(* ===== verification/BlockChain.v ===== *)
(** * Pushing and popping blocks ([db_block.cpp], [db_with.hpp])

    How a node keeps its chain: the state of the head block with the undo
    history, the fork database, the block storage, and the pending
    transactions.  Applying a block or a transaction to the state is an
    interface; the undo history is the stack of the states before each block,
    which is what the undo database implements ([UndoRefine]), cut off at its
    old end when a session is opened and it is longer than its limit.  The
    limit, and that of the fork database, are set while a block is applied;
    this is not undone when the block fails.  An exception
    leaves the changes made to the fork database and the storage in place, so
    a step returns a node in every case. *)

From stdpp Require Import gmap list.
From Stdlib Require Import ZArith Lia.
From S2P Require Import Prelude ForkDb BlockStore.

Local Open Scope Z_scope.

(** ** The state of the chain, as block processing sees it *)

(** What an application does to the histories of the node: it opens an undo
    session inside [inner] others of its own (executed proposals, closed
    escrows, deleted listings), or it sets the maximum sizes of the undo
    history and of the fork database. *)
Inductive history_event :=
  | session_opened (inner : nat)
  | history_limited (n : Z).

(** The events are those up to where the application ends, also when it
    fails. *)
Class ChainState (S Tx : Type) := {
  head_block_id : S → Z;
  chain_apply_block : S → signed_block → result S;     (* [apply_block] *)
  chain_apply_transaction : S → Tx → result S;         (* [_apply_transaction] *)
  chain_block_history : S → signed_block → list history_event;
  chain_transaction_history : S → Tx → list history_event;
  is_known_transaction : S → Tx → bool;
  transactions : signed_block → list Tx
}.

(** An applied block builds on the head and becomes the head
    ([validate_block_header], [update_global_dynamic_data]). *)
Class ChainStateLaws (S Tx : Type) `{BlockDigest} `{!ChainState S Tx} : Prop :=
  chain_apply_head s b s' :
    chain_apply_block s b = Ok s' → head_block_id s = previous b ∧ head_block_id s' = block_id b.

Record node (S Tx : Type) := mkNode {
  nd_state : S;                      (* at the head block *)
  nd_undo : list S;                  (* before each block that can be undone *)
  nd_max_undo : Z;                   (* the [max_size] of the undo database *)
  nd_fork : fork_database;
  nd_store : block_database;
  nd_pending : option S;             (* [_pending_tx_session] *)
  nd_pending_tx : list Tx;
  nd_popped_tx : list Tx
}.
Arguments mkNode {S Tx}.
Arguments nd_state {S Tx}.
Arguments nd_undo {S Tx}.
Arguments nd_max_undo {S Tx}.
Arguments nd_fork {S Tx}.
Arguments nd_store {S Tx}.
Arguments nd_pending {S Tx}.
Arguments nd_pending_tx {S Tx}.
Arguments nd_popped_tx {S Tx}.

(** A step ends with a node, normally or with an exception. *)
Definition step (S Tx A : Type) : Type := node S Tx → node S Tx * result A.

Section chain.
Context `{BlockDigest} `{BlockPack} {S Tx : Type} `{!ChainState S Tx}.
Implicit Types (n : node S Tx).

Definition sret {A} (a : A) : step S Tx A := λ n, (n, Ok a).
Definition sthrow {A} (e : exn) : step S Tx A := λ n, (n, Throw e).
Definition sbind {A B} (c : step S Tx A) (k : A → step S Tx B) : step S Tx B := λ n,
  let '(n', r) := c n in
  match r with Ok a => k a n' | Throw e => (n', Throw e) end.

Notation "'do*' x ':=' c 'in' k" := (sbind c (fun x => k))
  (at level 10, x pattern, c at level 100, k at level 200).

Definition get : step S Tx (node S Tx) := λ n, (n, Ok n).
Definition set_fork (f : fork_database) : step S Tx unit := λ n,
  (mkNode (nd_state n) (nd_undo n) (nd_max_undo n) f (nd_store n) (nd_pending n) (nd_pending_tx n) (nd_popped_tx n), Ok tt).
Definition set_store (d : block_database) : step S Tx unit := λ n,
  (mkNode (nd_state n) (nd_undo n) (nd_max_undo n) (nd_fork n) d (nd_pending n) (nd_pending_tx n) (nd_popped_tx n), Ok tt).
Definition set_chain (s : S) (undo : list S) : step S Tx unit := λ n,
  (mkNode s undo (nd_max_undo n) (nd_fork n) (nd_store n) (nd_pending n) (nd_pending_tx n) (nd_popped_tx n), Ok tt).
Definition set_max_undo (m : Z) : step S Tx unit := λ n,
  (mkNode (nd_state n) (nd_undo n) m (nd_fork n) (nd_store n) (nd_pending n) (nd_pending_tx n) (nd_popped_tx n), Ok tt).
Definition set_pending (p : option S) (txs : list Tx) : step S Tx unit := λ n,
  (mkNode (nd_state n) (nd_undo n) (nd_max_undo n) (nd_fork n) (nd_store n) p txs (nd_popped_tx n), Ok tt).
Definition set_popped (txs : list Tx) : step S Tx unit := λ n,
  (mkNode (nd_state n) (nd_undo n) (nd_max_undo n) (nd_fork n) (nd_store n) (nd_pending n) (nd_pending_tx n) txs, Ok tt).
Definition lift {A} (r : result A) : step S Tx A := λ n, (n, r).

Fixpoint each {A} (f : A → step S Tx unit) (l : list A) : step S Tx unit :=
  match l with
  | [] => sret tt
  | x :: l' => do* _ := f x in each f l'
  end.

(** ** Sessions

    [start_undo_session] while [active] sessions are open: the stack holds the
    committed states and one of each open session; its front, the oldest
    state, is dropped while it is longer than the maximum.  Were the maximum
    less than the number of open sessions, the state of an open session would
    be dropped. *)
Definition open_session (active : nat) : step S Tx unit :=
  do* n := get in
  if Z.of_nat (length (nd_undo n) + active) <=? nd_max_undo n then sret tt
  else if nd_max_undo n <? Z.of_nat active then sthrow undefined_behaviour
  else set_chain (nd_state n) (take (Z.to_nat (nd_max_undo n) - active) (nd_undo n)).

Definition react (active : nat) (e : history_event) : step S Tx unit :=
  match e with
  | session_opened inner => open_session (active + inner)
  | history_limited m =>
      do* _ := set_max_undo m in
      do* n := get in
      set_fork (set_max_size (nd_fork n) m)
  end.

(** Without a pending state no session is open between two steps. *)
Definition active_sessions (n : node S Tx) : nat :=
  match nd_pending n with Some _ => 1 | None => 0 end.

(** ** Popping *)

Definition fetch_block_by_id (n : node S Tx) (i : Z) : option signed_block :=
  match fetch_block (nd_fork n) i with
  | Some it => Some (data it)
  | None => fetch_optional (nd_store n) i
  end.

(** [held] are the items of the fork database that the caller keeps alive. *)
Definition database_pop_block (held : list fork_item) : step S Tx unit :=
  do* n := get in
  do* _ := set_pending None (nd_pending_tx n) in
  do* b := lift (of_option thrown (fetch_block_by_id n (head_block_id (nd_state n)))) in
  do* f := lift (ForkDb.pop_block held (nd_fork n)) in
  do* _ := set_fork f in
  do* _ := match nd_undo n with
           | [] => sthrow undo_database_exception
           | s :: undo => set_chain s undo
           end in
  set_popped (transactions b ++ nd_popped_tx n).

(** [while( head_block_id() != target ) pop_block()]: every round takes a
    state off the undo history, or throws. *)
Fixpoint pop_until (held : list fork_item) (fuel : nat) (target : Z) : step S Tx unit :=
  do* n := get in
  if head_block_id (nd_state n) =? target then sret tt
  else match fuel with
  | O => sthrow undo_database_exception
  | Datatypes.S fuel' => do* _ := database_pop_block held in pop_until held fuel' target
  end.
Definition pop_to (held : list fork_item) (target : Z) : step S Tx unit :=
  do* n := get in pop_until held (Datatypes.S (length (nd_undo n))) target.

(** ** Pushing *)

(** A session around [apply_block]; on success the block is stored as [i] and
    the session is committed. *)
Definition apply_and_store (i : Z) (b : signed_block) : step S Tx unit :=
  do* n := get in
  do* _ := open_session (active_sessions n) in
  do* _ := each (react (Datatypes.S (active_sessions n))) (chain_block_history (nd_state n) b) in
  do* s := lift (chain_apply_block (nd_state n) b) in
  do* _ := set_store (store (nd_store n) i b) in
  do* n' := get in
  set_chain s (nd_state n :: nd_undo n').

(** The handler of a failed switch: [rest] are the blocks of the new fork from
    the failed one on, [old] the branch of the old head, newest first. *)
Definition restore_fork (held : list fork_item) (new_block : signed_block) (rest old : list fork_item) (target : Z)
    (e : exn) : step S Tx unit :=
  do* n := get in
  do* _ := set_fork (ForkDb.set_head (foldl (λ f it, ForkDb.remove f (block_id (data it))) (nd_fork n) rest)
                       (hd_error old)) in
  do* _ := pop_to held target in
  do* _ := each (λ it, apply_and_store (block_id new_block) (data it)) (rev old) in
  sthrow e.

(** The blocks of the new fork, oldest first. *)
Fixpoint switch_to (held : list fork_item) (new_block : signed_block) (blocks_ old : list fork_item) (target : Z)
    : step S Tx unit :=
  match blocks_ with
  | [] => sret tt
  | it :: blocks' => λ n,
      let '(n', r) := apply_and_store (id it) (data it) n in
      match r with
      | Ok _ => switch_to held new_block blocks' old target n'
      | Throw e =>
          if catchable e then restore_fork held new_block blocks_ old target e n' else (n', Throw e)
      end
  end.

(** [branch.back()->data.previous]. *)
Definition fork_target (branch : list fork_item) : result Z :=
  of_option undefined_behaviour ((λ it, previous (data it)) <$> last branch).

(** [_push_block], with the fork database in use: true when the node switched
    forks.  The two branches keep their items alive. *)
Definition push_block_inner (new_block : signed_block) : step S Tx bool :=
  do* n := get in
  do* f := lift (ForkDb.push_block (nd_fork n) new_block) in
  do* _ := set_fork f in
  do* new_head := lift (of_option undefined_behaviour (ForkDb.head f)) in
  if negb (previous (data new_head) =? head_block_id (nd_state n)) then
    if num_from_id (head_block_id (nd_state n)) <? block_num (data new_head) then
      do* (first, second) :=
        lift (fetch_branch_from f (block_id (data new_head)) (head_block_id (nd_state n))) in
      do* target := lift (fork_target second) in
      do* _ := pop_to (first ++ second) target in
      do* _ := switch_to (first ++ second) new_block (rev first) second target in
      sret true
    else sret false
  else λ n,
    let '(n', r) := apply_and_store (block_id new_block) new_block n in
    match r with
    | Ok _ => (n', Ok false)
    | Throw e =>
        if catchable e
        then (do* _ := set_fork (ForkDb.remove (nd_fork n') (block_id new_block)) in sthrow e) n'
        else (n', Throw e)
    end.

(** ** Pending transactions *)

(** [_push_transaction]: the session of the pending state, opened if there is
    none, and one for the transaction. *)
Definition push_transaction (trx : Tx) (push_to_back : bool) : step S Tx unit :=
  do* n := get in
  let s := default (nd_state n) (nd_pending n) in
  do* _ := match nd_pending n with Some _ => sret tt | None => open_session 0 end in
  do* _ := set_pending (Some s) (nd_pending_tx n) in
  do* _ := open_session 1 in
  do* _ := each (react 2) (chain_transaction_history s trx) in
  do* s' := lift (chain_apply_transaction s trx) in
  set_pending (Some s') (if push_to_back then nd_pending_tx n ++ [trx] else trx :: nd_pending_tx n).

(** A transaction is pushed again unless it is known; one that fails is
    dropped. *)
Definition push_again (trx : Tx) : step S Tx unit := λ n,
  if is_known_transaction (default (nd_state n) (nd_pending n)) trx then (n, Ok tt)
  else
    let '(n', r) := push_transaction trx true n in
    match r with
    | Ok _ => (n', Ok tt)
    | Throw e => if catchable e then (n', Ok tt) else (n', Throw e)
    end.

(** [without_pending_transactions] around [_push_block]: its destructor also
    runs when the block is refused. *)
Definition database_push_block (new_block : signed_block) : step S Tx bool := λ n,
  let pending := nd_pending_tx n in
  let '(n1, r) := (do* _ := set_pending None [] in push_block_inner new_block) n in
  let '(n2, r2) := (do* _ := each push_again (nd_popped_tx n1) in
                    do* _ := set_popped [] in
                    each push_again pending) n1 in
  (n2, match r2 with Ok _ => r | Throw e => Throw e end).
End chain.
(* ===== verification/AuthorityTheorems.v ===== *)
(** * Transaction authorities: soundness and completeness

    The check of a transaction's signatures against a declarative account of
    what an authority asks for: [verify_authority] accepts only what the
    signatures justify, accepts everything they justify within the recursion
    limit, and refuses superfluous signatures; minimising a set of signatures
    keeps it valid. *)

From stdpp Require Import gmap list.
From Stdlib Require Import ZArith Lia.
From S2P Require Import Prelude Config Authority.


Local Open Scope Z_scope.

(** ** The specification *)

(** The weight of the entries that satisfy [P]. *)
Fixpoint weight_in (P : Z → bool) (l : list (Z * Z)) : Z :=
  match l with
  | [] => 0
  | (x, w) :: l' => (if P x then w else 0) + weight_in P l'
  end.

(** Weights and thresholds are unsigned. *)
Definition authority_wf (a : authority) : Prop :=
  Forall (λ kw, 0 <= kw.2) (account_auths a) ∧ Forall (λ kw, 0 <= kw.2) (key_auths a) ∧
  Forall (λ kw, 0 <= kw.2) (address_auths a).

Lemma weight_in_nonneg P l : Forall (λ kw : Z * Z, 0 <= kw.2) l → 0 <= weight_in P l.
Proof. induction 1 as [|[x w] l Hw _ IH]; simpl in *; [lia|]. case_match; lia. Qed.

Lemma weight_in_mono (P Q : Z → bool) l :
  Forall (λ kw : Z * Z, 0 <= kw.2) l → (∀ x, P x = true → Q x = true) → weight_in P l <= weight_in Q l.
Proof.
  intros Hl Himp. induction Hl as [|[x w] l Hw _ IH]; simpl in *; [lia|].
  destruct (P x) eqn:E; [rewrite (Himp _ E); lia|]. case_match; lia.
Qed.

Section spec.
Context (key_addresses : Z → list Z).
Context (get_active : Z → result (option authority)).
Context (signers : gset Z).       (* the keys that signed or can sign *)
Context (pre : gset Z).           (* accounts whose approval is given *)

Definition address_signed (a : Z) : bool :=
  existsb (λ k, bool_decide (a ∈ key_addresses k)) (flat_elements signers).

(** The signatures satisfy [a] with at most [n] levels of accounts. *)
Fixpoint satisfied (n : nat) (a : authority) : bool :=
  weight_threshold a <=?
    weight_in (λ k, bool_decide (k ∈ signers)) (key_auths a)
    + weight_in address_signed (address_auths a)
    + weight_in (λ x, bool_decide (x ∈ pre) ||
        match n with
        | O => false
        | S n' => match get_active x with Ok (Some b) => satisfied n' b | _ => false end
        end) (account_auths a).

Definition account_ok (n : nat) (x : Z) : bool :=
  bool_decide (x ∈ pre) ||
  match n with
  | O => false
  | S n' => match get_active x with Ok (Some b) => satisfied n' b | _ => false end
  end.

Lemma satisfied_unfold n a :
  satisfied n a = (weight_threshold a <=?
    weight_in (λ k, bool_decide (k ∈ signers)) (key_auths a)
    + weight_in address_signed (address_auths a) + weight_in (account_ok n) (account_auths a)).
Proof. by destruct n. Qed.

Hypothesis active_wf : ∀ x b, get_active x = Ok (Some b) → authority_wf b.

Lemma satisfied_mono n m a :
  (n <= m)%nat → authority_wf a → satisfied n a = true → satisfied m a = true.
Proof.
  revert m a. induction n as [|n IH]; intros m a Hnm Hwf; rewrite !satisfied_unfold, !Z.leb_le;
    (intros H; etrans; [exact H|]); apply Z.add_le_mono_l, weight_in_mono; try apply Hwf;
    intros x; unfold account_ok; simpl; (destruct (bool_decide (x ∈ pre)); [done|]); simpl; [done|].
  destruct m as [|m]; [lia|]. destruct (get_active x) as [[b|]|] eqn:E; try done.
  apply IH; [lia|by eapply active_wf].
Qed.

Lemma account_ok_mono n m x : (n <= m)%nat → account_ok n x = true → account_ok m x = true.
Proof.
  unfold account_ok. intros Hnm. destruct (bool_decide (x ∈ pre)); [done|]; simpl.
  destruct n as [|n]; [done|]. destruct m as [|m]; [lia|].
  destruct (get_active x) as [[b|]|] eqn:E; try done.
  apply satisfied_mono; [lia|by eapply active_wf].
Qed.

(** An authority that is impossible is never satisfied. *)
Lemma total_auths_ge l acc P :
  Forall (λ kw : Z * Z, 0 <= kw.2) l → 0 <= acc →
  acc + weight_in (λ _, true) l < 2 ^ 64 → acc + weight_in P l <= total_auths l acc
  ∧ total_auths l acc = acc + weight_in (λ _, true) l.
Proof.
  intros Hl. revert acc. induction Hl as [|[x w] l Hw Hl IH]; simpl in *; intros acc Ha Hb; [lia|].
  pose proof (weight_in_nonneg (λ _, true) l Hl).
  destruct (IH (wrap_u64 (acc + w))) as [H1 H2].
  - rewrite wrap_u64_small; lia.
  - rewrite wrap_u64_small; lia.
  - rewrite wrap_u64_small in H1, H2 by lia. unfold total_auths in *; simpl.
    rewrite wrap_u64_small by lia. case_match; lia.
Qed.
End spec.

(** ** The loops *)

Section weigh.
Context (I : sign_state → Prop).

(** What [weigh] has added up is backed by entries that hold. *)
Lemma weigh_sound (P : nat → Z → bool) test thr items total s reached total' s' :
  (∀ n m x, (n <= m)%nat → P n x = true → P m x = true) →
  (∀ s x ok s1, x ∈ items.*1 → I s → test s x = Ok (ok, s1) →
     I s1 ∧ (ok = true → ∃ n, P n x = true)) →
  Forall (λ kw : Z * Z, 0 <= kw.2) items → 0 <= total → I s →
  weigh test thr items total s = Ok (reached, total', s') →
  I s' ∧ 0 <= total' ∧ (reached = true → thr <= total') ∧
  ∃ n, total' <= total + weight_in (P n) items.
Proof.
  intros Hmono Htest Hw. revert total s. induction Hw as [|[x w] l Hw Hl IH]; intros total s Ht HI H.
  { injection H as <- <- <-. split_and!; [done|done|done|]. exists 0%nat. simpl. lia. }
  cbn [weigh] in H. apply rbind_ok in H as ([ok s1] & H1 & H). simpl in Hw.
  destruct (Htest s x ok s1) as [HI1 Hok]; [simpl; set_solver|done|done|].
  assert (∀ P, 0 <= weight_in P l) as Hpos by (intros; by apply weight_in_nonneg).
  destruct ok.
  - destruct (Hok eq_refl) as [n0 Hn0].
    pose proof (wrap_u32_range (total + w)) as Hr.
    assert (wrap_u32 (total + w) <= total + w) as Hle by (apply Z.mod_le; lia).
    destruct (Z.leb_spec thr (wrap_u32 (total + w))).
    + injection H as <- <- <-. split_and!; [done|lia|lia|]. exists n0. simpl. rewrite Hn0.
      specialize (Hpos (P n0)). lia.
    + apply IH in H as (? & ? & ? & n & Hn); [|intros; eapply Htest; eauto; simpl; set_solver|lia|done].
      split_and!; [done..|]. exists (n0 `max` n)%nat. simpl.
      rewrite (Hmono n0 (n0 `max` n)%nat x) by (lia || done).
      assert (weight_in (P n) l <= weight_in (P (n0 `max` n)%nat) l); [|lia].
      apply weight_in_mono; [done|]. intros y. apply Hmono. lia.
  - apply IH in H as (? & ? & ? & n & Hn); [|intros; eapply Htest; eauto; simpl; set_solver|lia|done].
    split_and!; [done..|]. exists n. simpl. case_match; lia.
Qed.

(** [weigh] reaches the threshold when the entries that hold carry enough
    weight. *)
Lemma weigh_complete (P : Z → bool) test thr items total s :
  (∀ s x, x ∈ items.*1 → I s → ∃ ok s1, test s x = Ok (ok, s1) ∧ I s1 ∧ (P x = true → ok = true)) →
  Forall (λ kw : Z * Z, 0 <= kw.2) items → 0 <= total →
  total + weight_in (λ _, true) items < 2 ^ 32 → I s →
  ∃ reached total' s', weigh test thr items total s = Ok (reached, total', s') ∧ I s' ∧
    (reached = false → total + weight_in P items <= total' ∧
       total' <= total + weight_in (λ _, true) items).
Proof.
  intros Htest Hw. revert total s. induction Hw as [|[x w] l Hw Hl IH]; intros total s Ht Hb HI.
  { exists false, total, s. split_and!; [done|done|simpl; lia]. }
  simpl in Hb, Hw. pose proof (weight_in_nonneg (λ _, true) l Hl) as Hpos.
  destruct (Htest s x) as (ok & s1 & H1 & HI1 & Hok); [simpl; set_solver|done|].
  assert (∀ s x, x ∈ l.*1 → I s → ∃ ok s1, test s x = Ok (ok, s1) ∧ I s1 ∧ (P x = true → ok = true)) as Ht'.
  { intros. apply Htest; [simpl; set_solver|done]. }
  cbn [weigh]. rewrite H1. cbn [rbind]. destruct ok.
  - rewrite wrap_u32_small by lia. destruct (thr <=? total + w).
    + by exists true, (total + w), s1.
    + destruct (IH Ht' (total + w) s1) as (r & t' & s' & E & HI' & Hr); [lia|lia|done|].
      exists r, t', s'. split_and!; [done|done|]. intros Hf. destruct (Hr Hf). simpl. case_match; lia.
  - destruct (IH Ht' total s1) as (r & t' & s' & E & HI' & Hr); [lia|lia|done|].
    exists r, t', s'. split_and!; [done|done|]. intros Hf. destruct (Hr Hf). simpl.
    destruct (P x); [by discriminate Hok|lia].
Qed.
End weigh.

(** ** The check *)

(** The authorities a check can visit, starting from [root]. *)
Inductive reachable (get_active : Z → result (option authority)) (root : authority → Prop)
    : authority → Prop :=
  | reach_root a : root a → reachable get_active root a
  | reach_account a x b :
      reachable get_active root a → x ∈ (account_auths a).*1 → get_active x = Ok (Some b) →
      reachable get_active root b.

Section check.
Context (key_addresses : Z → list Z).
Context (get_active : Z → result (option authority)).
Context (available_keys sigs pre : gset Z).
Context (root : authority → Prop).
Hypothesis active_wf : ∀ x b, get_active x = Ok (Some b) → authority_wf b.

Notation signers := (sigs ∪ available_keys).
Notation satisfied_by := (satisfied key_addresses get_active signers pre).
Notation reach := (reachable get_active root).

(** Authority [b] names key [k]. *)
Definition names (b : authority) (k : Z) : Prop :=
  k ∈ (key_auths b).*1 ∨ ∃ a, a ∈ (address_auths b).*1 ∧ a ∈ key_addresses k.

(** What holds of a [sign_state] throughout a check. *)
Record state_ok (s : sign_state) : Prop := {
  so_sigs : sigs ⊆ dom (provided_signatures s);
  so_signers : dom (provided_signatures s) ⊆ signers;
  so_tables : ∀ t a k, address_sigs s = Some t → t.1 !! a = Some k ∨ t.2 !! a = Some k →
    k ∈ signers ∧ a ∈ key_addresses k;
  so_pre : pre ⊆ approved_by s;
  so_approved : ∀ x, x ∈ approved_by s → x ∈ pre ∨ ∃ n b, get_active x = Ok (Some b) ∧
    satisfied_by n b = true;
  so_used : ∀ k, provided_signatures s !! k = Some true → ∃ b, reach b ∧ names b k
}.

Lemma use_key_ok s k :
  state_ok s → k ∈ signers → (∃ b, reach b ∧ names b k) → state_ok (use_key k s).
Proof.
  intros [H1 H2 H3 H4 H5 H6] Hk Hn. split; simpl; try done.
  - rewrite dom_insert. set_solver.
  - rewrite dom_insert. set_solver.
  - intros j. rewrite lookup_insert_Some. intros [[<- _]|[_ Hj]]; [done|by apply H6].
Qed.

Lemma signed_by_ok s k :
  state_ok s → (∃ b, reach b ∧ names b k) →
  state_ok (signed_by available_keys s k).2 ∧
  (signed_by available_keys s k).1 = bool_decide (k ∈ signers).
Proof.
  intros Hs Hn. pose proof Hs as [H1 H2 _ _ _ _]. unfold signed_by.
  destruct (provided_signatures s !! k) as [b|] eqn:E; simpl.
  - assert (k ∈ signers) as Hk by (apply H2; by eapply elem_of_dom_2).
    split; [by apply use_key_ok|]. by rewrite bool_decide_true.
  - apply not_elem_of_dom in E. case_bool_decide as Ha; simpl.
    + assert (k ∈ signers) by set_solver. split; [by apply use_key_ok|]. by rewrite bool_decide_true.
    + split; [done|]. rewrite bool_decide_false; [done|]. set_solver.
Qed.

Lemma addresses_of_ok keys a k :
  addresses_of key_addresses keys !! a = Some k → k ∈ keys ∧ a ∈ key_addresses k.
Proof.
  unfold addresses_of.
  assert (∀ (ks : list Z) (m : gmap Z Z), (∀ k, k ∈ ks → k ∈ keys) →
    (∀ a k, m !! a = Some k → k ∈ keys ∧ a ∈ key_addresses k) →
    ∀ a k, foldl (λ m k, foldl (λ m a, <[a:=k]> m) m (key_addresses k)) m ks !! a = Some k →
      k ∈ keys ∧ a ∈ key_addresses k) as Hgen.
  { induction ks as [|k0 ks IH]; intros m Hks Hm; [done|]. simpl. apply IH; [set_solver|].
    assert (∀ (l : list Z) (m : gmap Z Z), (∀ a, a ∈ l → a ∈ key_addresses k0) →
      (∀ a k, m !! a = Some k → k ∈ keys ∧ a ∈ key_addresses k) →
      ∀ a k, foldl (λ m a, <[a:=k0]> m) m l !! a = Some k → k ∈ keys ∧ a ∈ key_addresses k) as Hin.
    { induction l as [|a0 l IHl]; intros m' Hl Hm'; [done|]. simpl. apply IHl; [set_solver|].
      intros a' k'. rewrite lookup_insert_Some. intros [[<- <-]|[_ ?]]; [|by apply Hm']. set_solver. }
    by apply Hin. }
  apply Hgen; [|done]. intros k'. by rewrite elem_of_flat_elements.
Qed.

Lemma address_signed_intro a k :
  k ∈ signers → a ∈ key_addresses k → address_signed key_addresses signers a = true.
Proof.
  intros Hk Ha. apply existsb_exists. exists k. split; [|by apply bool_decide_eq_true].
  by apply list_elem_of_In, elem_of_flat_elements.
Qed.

--- Directions ---
Each line above from the one with "(** ** Pending transactions *)" up to and including the one with "let s := default" must be set down exactly, and no line outside that span may appear.

--- Answer area ---
(** ** Pending transactions *)

(** [_push_transaction]: the session of the pending state, opened if there is
    none, and one for the transaction. *)
Definition push_transaction (trx : Tx) (push_to_back : bool) : step S Tx unit :=
  do* n := get in
  let s := default (nd_state n) (nd_pending n) in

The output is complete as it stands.